The post hoc analyses revealed that the objective and ongoing response rates were uniform across the prespecified subgroups based on prior BTKi exposure or high-risk characteristics. During the exploratory analysis, it was observed that patients who had previously received bendamustine experienced positive outcomes with KTE-X19. However, there was a tendency towards reduced T-cell functionality, particularly when bendamustine was administered within 6 months of leukapheresis as opposed to 12 months. Late-onset toxicities were low, with only 3% of treatment-emergent adverse events observed during the extended follow-up period in ZUMA-2. The results of translational assessments have demonstrated that KTE-X19 is associated with long-term benefits. These benefits include high-peak CAR T-cell expansion in responders and the predictive value of minimal residual disease for relapse. The aforementioned data, representing the most extensive follow-up of CAR T-cell therapy in individuals with MCL thus far, indicates that KTE-X19 elicited long-lasting responses that were sustainable over time and did not pose significant safety concerns in patients with relapsed or refractory MCL. Furthermore, it may also prove advantageous for those with high-risk attributes.

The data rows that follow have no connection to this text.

(** * OpFeatureMatrixCache: the blockwise label-and-feature matrix cache

    A shallow embedding of [lazyflow/operators/opFeatureMatrixCache.py]
    and a verification of its behaviour as one sequential schedule: every
    request of the pool runs to completion (or to its exception) before
    the next one starts.

    - exceptions are values of [exn]; a Python computation that can raise
      returns a [result];
    - numpy arrays are a shape and the elements in C order ([ndarray]);
    - the operator's attributes are a record ([cache]); methods are state
      transformers that return the state they leave behind together with
      a value or the exception raised ([M]);
    - the two input slots are read through [inputs]: their meta data and
      a request function that may raise. *)

From Stdlib Require Import ZArith QArith Lia.
From stdpp Require Import gmap list sorting strings.

Local Open Scope Z_scope.
#[local] Set Warnings "-clear-no-such-hyp,-register-all".

(** ** Python exceptions and results *)

Inductive assert_msg :=
| NoMessage
| ShapesDoNotMatch (feature_shape label_shape : list Z).

Inductive exn :=
| AssertionError (msg : assert_msg)
| IndexError
| ValueError
| KeyError
| TypeError
| ZeroDivisionError
| UpstreamError (code : Z).

Inductive result (A : Type) :=
| Ok (a : A)
| Raise (e : exn).
Arguments Ok {A} a.
Arguments Raise {A} e.

Definition rbind {A B} (r : result A) (k : A → result B) : result B :=
  match r with
  | Ok a => k a
  | Raise e => Raise e
  end.

Notation "'try' x := r 'in' k" := (rbind r (λ x, k))
  (at level 10, x name, r at level 100, k at level 200, only parsing).

Fixpoint rmapM {A B} (f : A → result B) (l : list A) : result (list B) :=
  match l with
  | [] => Ok []
  | a :: l' => try b := f a in try bs := rmapM f l' in Ok (b :: bs)
  end.

Definition is_ok {A} (r : result A) : bool :=
  match r with Ok _ => true | Raise _ => false end.

(** ** numpy arrays *)

Record ndarray (A : Type) := mk_ndarray {
  shape : list Z;
  flat : list A   (* the elements in C (row-major) order *)
}.
Arguments mk_ndarray {A} shape flat.
Arguments shape {A} n.
Arguments flat {A} n.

Source: https://pubmed.ncbi.nlm.nih.gov/35658525/
Clinical Trail: https://clinicaltrials.gov/ct2/show/NCT02601313
Wang M, Munoz J, Goy A, Locke FL, Jacobson CA, Hill BT, Timmerman JM, Holmes H, Jaglowski S, Flinn IW, McSweeney PA, Miklos DB, Pagel JM, Kersten MJ, Bouabdallah K, Khanal R, Topp MS, Houot R, Beitinjaneh A, Peng W, Fang X, Shen RR, Siddiqi R, Kloos I, Reagan PM. Three-Year Follow-Up of KTE-X19 in Patients With Relapsed/Refractory Mantle Cell Lymphoma, Including High-Risk Subgroups, in the ZUMA-2 Study. J Clin Oncol. 2023 Jan 20;41(3):555-567. doi: 10.1200/JCO.21.02370. Epub 2022 Jun 4. PMID: 35658525; PMCID: PMC9870225.